Sin poder hacer nada, Zoe suspiró:
—¡Suficiente!
¡Deja de llorar!
Al escuchar la voz de Zoe, Kiana levantó la mirada, conteniendo las lágrimas pero sin poder controlarlas.
Su llanto silencioso despertaba un sentimiento de lástima en los demás.
—Quería que me ayudaras a analizar el mundo interior de la Señorita Forrest como muda; sigues llorando, ¿cómo podemos comunicarnos?
Cuando Zoe asumió el papel por primera vez, tenía a Kiana en mente.
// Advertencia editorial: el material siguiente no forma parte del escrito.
(** [RETURNING repository_id], in no particular order. *)
Definition activeExcept (owner : string) (installation : Z) (keep : list Z) (g : GHDB) : list Z :=
  (filter (λ kv, gr_owner kv.2 = owner ∧ gr_installation kv.2 = installation ∧ gr_active kv.2 = true ∧ kv.1 ∉ keep)
     (map_to_list (repositories g))).*1.
Definition deactivate_repositories (ids : list Z) : GHTx unit :=
  tx_write (λ g, put_authority (installations g) (map_imap (λ id r, Some (if bool_decide (id ∈ ids) then retire_repository r else r)) (repositories g))
                   (bindings g) g).
(** Bindings of these repositories that are active. *)
Definition deactivate_bindings (owner : string) (ids : list Z) : GHTx unit :=
  tx_write (λ g, put_authority (installations g) (repositories g)
    (map_imap (λ k b, Some (if bool_decide (k.1 = owner) && gb_active b && bool_decide (gb_repository b ∈ ids) then retire_binding b else b)) (bindings g)) g).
Inicialmente, no tenía una buena impresión de Kiana, pero desde el incidente de la “escritura de cartas” y la actuación de Kiana en el cumpleaños del anciano, su visión de ella cambió.
Ahora enfrentando algunos problemas durante el rodaje, Zoe podía interpretar a la Señorita Forrest pero sentía que no podía captar la esencia del personaje, solo la superficie, incluso si el director lo aprobaba, ella misma no estaba satisfecha.
Al ver a Kiana cerca, pensó que al compartir la experiencia de ser muda, Kiana podría ofrecer ideas.
Poco esperaba que Kiana comenzara a llorar sin parar una vez que vio el dossier.
Demostró vívidamente la frase “Las mujeres están hechas de agua”.
Kiana sollozó hasta tener hipo, dejó el guión, se limpió las lágrimas y luego hizo gestos:
—Esta Señorita Forrest es tan lamentable.
—…Lo sé.
—Para nosotras, no importa lo que digan los demás; sin embargo, si alguien que nos importa nos lastima, es más doloroso que la muerte.
A pesar de las lágrimas que corrían, Kiana no podía controlarse, continuando haciendo gestos con ojos llorosos.
—Pero, al nacer como humanos, debemos reverenciar la vida, sin importar las dificultades y contratiempos, la vida trae esperanza.
La Señorita Forrest es igual, soportó tantas dificultades, aunque sola, no importa cuán dura se ponga la vida, ella se esfuerza por vivir, así que su viaje no es en vano.